Scientists from The Scripps Research Institute, H. Wurdak et al., reported in the January 8th issue of Cell Stem Cell, their study results on the kinome-wide RNA interference screen for identifying factors affecting tumorigenic potential of brain tumor-initiating cells (BTICs/brain cancer stem cells) from primary glioblastoma multiforme (GBM) tumors. The study was based on the premise that BTICs share the same features as neural stem cells with respect to expressed markers such as Nestin and Sox2 and their capacity to self-renew and undergo multilineage differentiation. It was also noted bone morphogenetic proteins and distinct microRNAs were able to suppress tumorgenecity of BTICs by inducing differentiation. The investigators identified "several genes whose silencing induced differentiation of BTICs derived from multiple GBM patients." Of particular note, the experimental data showed that one candidate gene known as transformation/transcription domain-associated protein (TRRAP) whose expression was found to be crucial for maintaining tumorigenecity in GBM-derived. Silencing of TRAPP with four different shRNAs resulted in differentiation in all BTICs. Knockdown of TRAPP was also found to decrease BTIC self-renewal and increased sensitivity to temozolomide-induced apoptosis.

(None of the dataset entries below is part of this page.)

Context {Data : Type}.
Variable parse : string -> Error + option Data.
Variable ConnectSchema : option Data -> list Issue + Rest.ConnectData.
Variable pf : Utils.Platform.

(** What the handler of [connect] does once the body is read and no
    client is connected. *)
Lemma rest_connect_cases r s data :
  Http.readBodyJson parse ConnectSchema r = Answer data ->
  Rest.clientIsConnected s = false ->
  (Rest.transport data <> "serial"%string /\
   exists e, Rest.connect parse ConnectSchema pf r s = (Throws (PlainError e), s)) \/
  (Rest.transport data = "serial"%string /\
   let w0 := session (Utils.serial pf) (Utils.intervalMs pf) (Utils.clientDebug pf)
               [DoSetPort (Rest.address data)] in
   (exists info w, exec 0 connect w0 = (Returned info, w) /\
      Rest.connect parse ConnectSchema pf r s =
        (Answer (Rest.message "Connected"), Rest.set_client (Some w) s)) \/
   (exists e w, exec 0 connect w0 = (Raised e, w) /\
      Rest.connect parse ConnectSchema pf r s =
        (Throws (PlainError e), Rest.set_client (Some w) s))).
Proof.
  intros Hb Hc. unfold Rest.connect. rewrite Hb, Hc.
  destruct (Utils.initClient _ _ _ _) as [e|c] eqn:Hic.
  - left. apply initClient_refused in Hic as [Hne [e' ->]]. eauto.
  - right. apply initClient_serial in Hic as [Ht ->]. split; [done|]. cbn zeta.
    destruct (awaited_connect
                (session (Utils.serial pf) (Utils.intervalMs pf) (Utils.clientDebug pf)
                   [DoSetPort (Rest.address data)]))
      as [(info & w & He & ->)|(e & w & He & ->)]; eauto 10.
Qed.

End RestHandlers.

Lemma rest_connect_guarded {Data : Type}
    (parse : string -> Error + option Data)
    (ConnectSchema : option Data -> list Issue + Rest.ConnectData)
    (pf : Utils.Platform) (r : Http.Request) (s : Rest.State) :
  Rest.clientIsConnected s = true ->
  (Rest.connect parse ConnectSchema pf r s).2 = s.
Proof.
  intros Hc. unfold Rest.connect. rewrite Hc.
  by destruct (Http.readBodyJson _ _ _).
Qed.

Lemma rest_connect_when_connected_aux {Data : Type}
    (parse : string -> Error + option Data)
    (ConnectSchema : option Data -> list Issue + Rest.ConnectData)
    (pf : Utils.Platform) (r : Http.Request) (s : Rest.State) data :
  Rest.clientIsConnected s = true ->
  Http.readBodyJson parse ConnectSchema r = Answer data ->
  Rest.connect parse ConnectSchema pf r s =
    (Throws (RestError "Already connected" 400), s).
Proof. intros Hc Hb. unfold Rest.connect. by rewrite Hb, Hc. Qed.
Lemma handle_input_unregistered_witness :
  clients (server (world_with 1%nat (player_at 3 4 7))) !! 2%nat = None /\
  handle_input 2%nat (input_message (command 1 (PInt 1) (PInt 0)))
    (world_with 1%nat (player_at 3 4 7))
  = (Ok (), world_with 1%nat (player_at 3 4 7)).
Proof.
  split; [vm_compute; reflexivity|].
  apply (handle_input_unregistered 2%nat
           (input_message (command 1 (PInt 1) (PInt 0)))
           (world_with 1%nat (player_at 3 4 7))).
  vm_compute. reflexivity.
Defined.

Lemma last_processed_input_recorded_witness :
  exists p',
    clients (server (snd (handle_input 1%nat
                            (input_message (command 2 (PInt 1) (PInt 0)))
                            (world_with 1%nat (player_at 0 0 9))))) !! 1%nat
      = Some p' /\
    last_processed_input p' = JNum (PInt 2).
Proof.
  destruct (proj1 last_processed_input_recorded 1%nat
              (input_message (command 2 (PInt 1) (PInt 0)))
              (command 2 (PInt 1) (PInt 0))
              (world_with 1%nat (player_at 0 0 9)) (player_at 0 0 9))
    as (p' & L & Hok & _);
    try (vm_compute; reflexivity).
  exists p'. split; [exact L|].
  destruct Hok as [_ Hseq]; try (vm_compute; reflexivity).
  simpl in Hseq. congruence.
Defined.

Lemma malformed_message_ends_connection_witness :
  decoder_for "[]" (JArr []) "[]" = Ok (JArr []) /\
  exists w',
    handle_client (decoder_for "[]" (JArr [])) 2%nat ["[]"; "[]"]%string
      ClosedOK (world_with 1%nat (player_at 3 4 7))
      = (Raise AttributeError, w') /\
    clients (server w') !! 2%nat = None.
Proof.
  split; [reflexivity|].
  apply (malformed_message_ends_connection (decoder_for "[]" (JArr []))
           2%nat "[]" (JArr []) ["[]"%string] ClosedOK
           (world_with 1%nat (player_at 3 4 7))).
  - reflexivity.
  - intros o H. discriminate H.
Defined.

End ServerFacts.

(** * Properties of latency-simulator.py *)

Module ProxyFacts.
Import Proxy.

Section WithRandom.
Variable draws : nat -> float.

Lemma next_draw_preserves_sim : preserves sim (next_draw draws).
Proof. intros r. reflexivity. Qed.

Lemma random_uniform_unfold (a b : Z) (r : Run) :
  random_uniform draws a b r
  = (x ← py_mul (PInt (b - a)) (PFloat (draws (rng_calls r)));
     py_add (PInt a) x,
     {| sim := sim r; rng_calls := S (rng_calls r); trace := trace r |}).
Proof.
  unfold random_uniform, random_random, next_draw.
  cbv [mbind M_mbind M_bind lift res_mbind res_bind].
  destruct (py_mul _ _); reflexivity.
Qed.
End IteratorFuel.

(** The second pass changes nothing when every recorded key already holds
    the value it computes. *)
Lemma second_pass_noop (document new_values : dict) (default : value)
    (data0 : dict) :
  (forall key op, In (key, op) new_values ->
     exists val,
       second_value document default (split_dot key) op = Ok val /\
       get_by_path (VDict data0) (split_dot key) = Ok val) ->
  _update_data_with_firestore_transforms document new_values default data0
  = Ok data0.
Proof.
  induction new_values as [|[key op] rest IH]; intros H; simpl; [reflexivity|].
  destruct (H key op (or_introl eq_refl)) as (val & Hv & Hg).
  unfold second_value in Hv.
  destruct (except_TypeError_KeyError
              (get_by_path (VDict document) (split_dot key)) default)
    as [item|e]; [|discriminate].
  simpl in Hv |- *. rewrite Hv; simpl.
  rewrite (set_by_path_same _ _ _ (split_dot_nonempty key) Hg); simpl.
  apply IH. intros key' op' Hin; apply H; now right.
Qed.

(** After the first pass over a payload without dotted keys, every
    recorded operand sits beside the value the second pass computes. *)
Lemma first_pass_recorded (set_order : list value -> list value)
    (fuel : nat) (document data0 : dict) (st : loop_state) :
  payload_ok (VDict data0) = true ->
  first_pass set_order fuel document data0 = Some (Ok st) ->
  (forall key op, In (key, op) (increments st) ->
     exists val,
       second_value document (VInt 0) (split_dot key) op = Ok val /\
       get_by_path (VDict (data st)) (split_dot key) = Ok val) /\
  (forall key op, In (key, op) (arr_unions st) ->
     exists val,
       second_value document (VList []) (split_dot key) op = Ok val /\
       get_by_path (VDict (data st)) (split_dot key) = Ok val).
Proof.
  intros Hok Hrun.
  destruct (payload_ok_dict _ Hok) as [Hnd Hent].
  destruct (iterate_payload set_order document
              (Nat.max fuel (weight (VDict data0))) data0 [] [] data0 [] []
              0%nat (List.length data0))
    as (r & Hr & Hspec); auto; try lia.
  unfold first_pass in Hrun.
  apply (iterator_fuel_mono _ _ _ fuel (Nat.max fuel (weight (VDict data0))))
    in Hrun; [|lia].
  rewrite Hrun in Hr; injection Hr as <-.
  destruct (Hspec st eq_refl) as (todo' & _ & Hdata & Q1 & Q2).
  simpl in Hdata. rewrite Hdata.
  split; intros key op Hin.
  - destruct (Q1 key op Hin) as [[] | (k & rel & val & -> & _ & Hdf & Hv & Hg)].
    simpl app in *.
    rewrite split_dot_join_dot by (auto; discriminate).
    now exists val.
  - destruct (Q2 key op Hin) as [[] | (k & rel & val & -> & _ & Hdf & Hv & Hg)].
    simpl app in *.
    rewrite split_dot_join_dot by (auto; discriminate).
    now exists val.
Qed.

(** C5, as stated, fails: with the empty document, the first pass leaves
    5 at a.b (the Increment is visited last) and the second pass then
    writes [1] there (the unions are rewritten last), so the two engines
    return different documents. *)
Lemma second_pass_differs_on_shared_path :
  _apply_transformations id_order 10 [] shared_path_payload
  = Some (Ok ([("a", VDict [("b", VList [VInt 1])]);
               ("a.b", Increment (VInt 5))],
              [("a", VDict [("b", VList [VInt 1])]);
               ("a.b", Increment (VInt 5))])) /\
  single_pass id_order 10 [] shared_path_payload
  = Some (Ok ([("a", VDict [("b", VInt 5)]); ("a.b", Increment (VInt 5))],
              [("a", VDict [("b", VInt 5)]); ("a.b", Increment (VInt 5))])) /\
  _apply_transformations id_order 10 [] shared_path_payload
  <> single_pass id_order 10 [] shared_path_payload.
Proof.
  split; [reflexivity | split; [reflexivity | discriminate]].
Qed.

(** C5, amended.  For every document and every payload none of whose keys
    contains a dot, the second pass writes at each Increment and
    ArrayUnion path the value the first pass left there, and the engine
    returns what the engine without the second pass returns; with fuel
    for the iteration it does return. *)
Theorem second_pass_redundant (set_order : list value -> list value)
    (document data0 : dict) :
  payload_ok (VDict data0) = true ->
  (forall fuel,
     _apply_transformations set_order fuel document data0
     = single_pass set_order fuel document data0) /\
  (forall fuel st,
     first_pass set_order fuel document data0 = Some (Ok st) ->
     _update_data_with_firestore_transforms document (increments st)
       (VInt 0) (data st) = Ok (data st) /\
     _update_data_with_firestore_transforms document (arr_unions st)
       (VList []) (data st) = Ok (data st)) /\
  (forall fuel, (weight (VDict data0) <= fuel)%nat ->
     exists r, _apply_transformations set_order fuel document data0 = Some r).
Proof.
  intros Hok.
  assert (Hnoop : forall fuel st,
     first_pass set_order fuel document data0 = Some (Ok st) ->
     _update_data_with_firestore_transforms document (increments st)
       (VInt 0) (data st) = Ok (data st) /\
     _update_data_with_firestore_transforms document (arr_unions st)
       (VList []) (data st) = Ok (data st)).
  { intros fuel st Hrun.
    destruct (first_pass_recorded _ _ _ _ _ Hok Hrun) as [Q1 Q2].
    split; now apply second_pass_noop. }
  split; [|split].
  - intros fuel. unfold _apply_transformations, single_pass.
    destruct (first_pass set_order fuel document data0) as [[st|e]|] eqn:Hrun;
      try reflexivity.
    destruct (Hnoop fuel st Hrun) as [-> E]; simpl. now rewrite E.
  - exact Hnoop.
  - intros fuel Hfuel.
    destruct (payload_ok_dict _ Hok) as [Hnd Hent].
    destruct (iterate_payload set_order document fuel data0 [] [] data0 [] []
                0%nat (List.length data0))
      as (r & Hr & _); auto.
    unfold _apply_transformations, first_pass. rewrite Hr.
    destruct r; eexists; reflexivity.
Qed.

Lemma second_pass_redundant_witness :
  _apply_transformations id_order 10
    [("count", VInt 1); ("tags", VList [VStr "x"])]
    [("count", Increment (VInt 2)); ("tags", ArrayUnion [VStr "y"]);
     ("stats", VDict [("hits", Increment (VInt 1))])]
  = single_pass id_order 10
      [("count", VInt 1); ("tags", VList [VStr "x"])]
      [("count", Increment (VInt 2)); ("tags", ArrayUnion [VStr "y"]);
       ("stats", VDict [("hits", Increment (VInt 1))])].
Proof.
  exact (proj1 (second_pass_redundant id_order
                  [("count", VInt 1); ("tags", VList [VStr "x"])]
                  [("count", Increment (VInt 2)); ("tags", ArrayUnion [VStr "y"]);
                   ("stats", VDict [("hits", Increment (VInt 1))])]
                  eq_refl) 10%nat).
Defined.

(** ** Merging a single instruction *)

Lemma merge_one_ArrayUnion (set_order : list value -> list value) (f : nat)
    (document : dict) (k : string) (values : list value) (nv : value) :
  dot_free k = true ->
  ArrayUnion_call values document [k] = Ok nv ->
  _apply_transformations set_order (S (S f)) document [(k, ArrayUnion values)]
  = Some (Ok (dict_set k nv document, [(k, nv)])).
Proof.
  intros Hk Hc.
  assert (Hfirst : first_pass set_order (S (S f)) document [(k, ArrayUnion values)]
                   = Some (Ok (mk_state [(k, nv)] [] [(k, VList values)]))).
  { unfold first_pass.
    rewrite (iterator_leaf _ data (loop_body set_order document) (S f) [] 0%nat 1%nat
               _ [(k, ArrayUnion values)] k (ArrayUnion values));
      try reflexivity.
    change (join_dot ([] ++ [k])) with k.
    unfold loop_body. rewrite (split_dot_dot_free _ Hk).
    cbn [isinstance_Transform call]. rewrite Hc.
    cbn [bind data set_by_path dict_set increments arr_unions].
    rewrite String.eqb_refl. cbn [bind data increments arr_unions dict_set].
    apply (iterator_stop _ data (loop_body set_order document) f [] 1%nat 1%nat
             _ [(k, nv)]); reflexivity. }
  unfold _apply_transformations. rewrite Hfirst.
  cbn [increments arr_unions data _update_data_with_firestore_transforms bind].
  rewrite (split_dot_dot_free _ Hk).
  unfold ArrayUnion_call in Hc.
  destruct (except_TypeError_KeyError (get_by_path (VDict document) [k]) (VList []))
    as [item|e]; [|discriminate].
  cbn [bind] in Hc |- *. rewrite Hc.
  cbn [bind set_by_path dict_set]. rewrite String.eqb_refl.
  reflexivity.
Qed.
Lemma onPaymentSuccess_run env today w st pid w' cart' msg orderId :
  Checkout.onPaymentSuccess env today w st pid
    = (w', cart', Checkout.ToastSuccess msg (Some orderId)) ->
  OrderService.createOrder env w (Checkout.orderData_paid today st pid)
                           (Some (Checkout.selectedItems st))
  = (w', Returned (Some orderId)).
Proof.
  unfold Checkout.onPaymentSuccess. intros H.
  destruct (OrderService.createOrder _ _ _ _) as [w1 [[r|]|e]]; try discriminate.
  destruct (String.eqb r ""); [discriminate|].
  injection H as -> _ _ ->. reflexivity.
Qed.

Lemma handleSubmit_run env today w st w' cart' msg orderId :
  Checkout.handleSubmit env today w st
    = (w', cart', Checkout.ToastSuccess msg (Some orderId)) ->
  Checkout.paymentMethod st = Checkout.cod /\
  OrderService.createOrder env w (Checkout.orderData_submit today st)
                           (Some (Checkout.selectedItems st))
  = (w', Returned (Some orderId)).
Proof.
  unfold Checkout.handleSubmit. intros H.
  destruct (Checkout.validateShippingInfo _); [discriminate|].
  destruct (Checkout.selectedItems st) eqn:Hsel; [discriminate|].
  destruct (Checkout.paymentMethod st) eqn:Hmethod.
  - destruct (Checkout.clientSecret st); discriminate.
  - destruct (OrderService.createOrder _ _ _ _) as [w1 [r|e]] eqn:Hrun; [|discriminate].
    injection H as -> _ _ ->. split; reflexivity.
Qed.

(** The row of a new order, as the transaction history reads it. *)
Lemma new_order_transaction env backend w orderData cartItems w' orderId transactions :
  OrderService.createOrder env w orderData cartItems = (w', Returned (Some orderId)) ->
  BuyerPayments.fetchTransactions env backend w' = Returned transactions ->
  exists row,
    In (BuyerPayments.transaction_of backend w' row) transactions /\
    o_id row = orderId /\
    o_status row = pending /\
    o_total_amount row = num_or (OrderService.total_amount orderData) 0 /\
    (OrderService.payment_method orderData = Some "cod" ->
     o_payment_method row = "cod" /\ o_payment_status row = Some "pending") /\
    (OrderService.payment_method orderData = Some "stripe" ->
     OrderService.payment_status orderData = Some "succeeded" ->
     o_payment_method row = "Credit Card" /\ o_payment_status row = Some "paid").
Proof.
  intros Hrun Hfetch.
  destruct (createOrder_returned _ _ _ _ _ _ Hrun)
    as (row & user & validated & Huser & Hv & -> & _ & _ & _ & ->).
  destruct (validatedOrderData_row _ _ _ _ Hv) as (Hbuyer & Hstatus & _ & Htotal).
  destruct (validatedOrderData_payment _ _ _ _ Hv) as [Hcod Hcard].
  exists (set_id validated orderId).
  split; [|simpl; split; [reflexivity|]; split; [assumption|]; split; [assumption|];
           split].
  - unfold BuyerPayments.fetchTransactions in Hfetch. rewrite Huser in Hfetch.
    destruct (BuyerPayments.orders_error backend); [discriminate|].
    injection Hfetch as <-.
    apply List.in_map, newest_first_In, List.filter_In. split.
    + destruct (notify_seller_frame
                  (OrderService.write_items env
                     (order_stored env w (set_id validated orderId)) orderId
                     cartItems)
                  orderData orderId) as (-> & _).
      rewrite write_items_orders, order_stored_orders. simpl. apply List.in_or_app. simpl. auto.
    + simpl. rewrite Hbuyer. apply String.eqb_refl.
  - exact Hcod.
  - intros Hm Hs. destruct (Hcard Hm) as (Hmethod & Hpaid & _). auto.
Qed.

(** X25: an order placed at checkout appears in the buyer's transaction
    history with the checkout's total: as completed and paid by
    ["Credit Card"] when it was placed after a card payment, as pending and
    ["Cash on Delivery"] when it was placed cash on delivery. *)
Theorem placed_order_in_transaction_history env backend today w st :
  (forall pid w' cart' msg orderId transactions,
      Checkout.onPaymentSuccess env today w st pid
        = (w', cart', Checkout.ToastSuccess msg (Some orderId)) ->
      BuyerPayments.fetchTransactions env backend w' = Returned transactions ->
      exists transaction,
        In transaction transactions /\
        BuyerPayments.id transaction = orderId /\
        BuyerPayments.amount transaction = Checkout.totalWithShipping st /\
        BuyerPayments.status transaction = BuyerPayments.completed /\
        BuyerPayments.paymentMethod transaction = "Credit Card") /\
  (forall w' cart' msg orderId transactions,
      Checkout.handleSubmit env today w st
        = (w', cart', Checkout.ToastSuccess msg (Some orderId)) ->
      BuyerPayments.fetchTransactions env backend w' = Returned transactions ->
      exists transaction,
        In transaction transactions /\
        BuyerPayments.id transaction = orderId /\
        BuyerPayments.amount transaction = Checkout.totalWithShipping st /\
        BuyerPayments.status transaction = BuyerPayments.pending_payment /\
        BuyerPayments.paymentMethod transaction = "Cash on Delivery").
Proof.
  split.
  - intros pid w' cart' msg orderId transactions Hpaid Hfetch.
    apply onPaymentSuccess_run in Hpaid.
    destruct (new_order_transaction _ _ _ _ _ _ _ _ Hpaid Hfetch)
      as (row & Hin & Hid & Hstatus & Htotal & _ & Hcard).
    destruct (Hcard eq_refl eq_refl) as [Hmethod Hpayment].
    exists (BuyerPayments.transaction_of backend w' row).
    split; [exact Hin|]. simpl.
    rewrite Hid, Htotal, Hstatus, Hpayment, Hmethod. simpl.
    split; [reflexivity|]. split; [|split; vm_compute; reflexivity].
    destruct (Z.eqb_spec (Checkout.totalWithShipping st) 0); congruence.
  - intros w' cart' msg orderId transactions Hplaced Hfetch.
    apply handleSubmit_run in Hplaced as [Hcod Hrun].
    destruct (new_order_transaction _ _ _ _ _ _ _ _ Hrun Hfetch)
      as (row & Hin & Hid & Hstatus & Htotal & Hcash & _).
    assert (Hm : OrderService.payment_method (Checkout.orderData_submit today st)
                 = Some "cod")
      by (unfold Checkout.orderData_submit; rewrite Hcod; reflexivity).
    destruct (Hcash Hm) as [Hmethod Hpayment].
    exists (BuyerPayments.transaction_of backend w' row).
    split; [exact Hin|]. simpl.
    rewrite Hid, Htotal, Hstatus, Hpayment, Hmethod. simpl.
    split; [reflexivity|]. split; [|split; vm_compute; reflexivity].
    destruct (Z.eqb_spec (Checkout.totalWithShipping st) 0); congruence.
Qed.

In the today's (January 12th) online edition of Cancer Research, T. Schatton et al. from Harvard University's Children's Hospital reported their study results demonstrating the immunomodulating activity of melanoma cancer stem cells (malignant melanoma initiating cells/MMICs). The investigators found that these tumorigenic ABCB5+ cells in vitro downregulate anti-tumor acitivity by inhibiting IL-2 -dependent T cell activation concomitant with the induction of regulatory T cells via the production of IL-10. Cells from both melanoma xenografts and clinical tumor specimens expressed the costimulatory molecules B7.2 and PD-1 (immunosuppress T cell activation). Immune activation experiments showed that MMICs (ABCB5+) inhibited mitogenic-dependent proliferative responses as well as IL-2 production in peripheral mononuclear cells than ABCB5- cells. Increased in the number of T regs were found to correlate with B7.2 signaling by MMICs. The authors concluded that their findings "identify novel T-cell functions of ABCB5+ melanoma subpopulations and suggest specific roles for these MMICs in the evasion of antitumor immunity and in cancer immunotherapeutic resistance."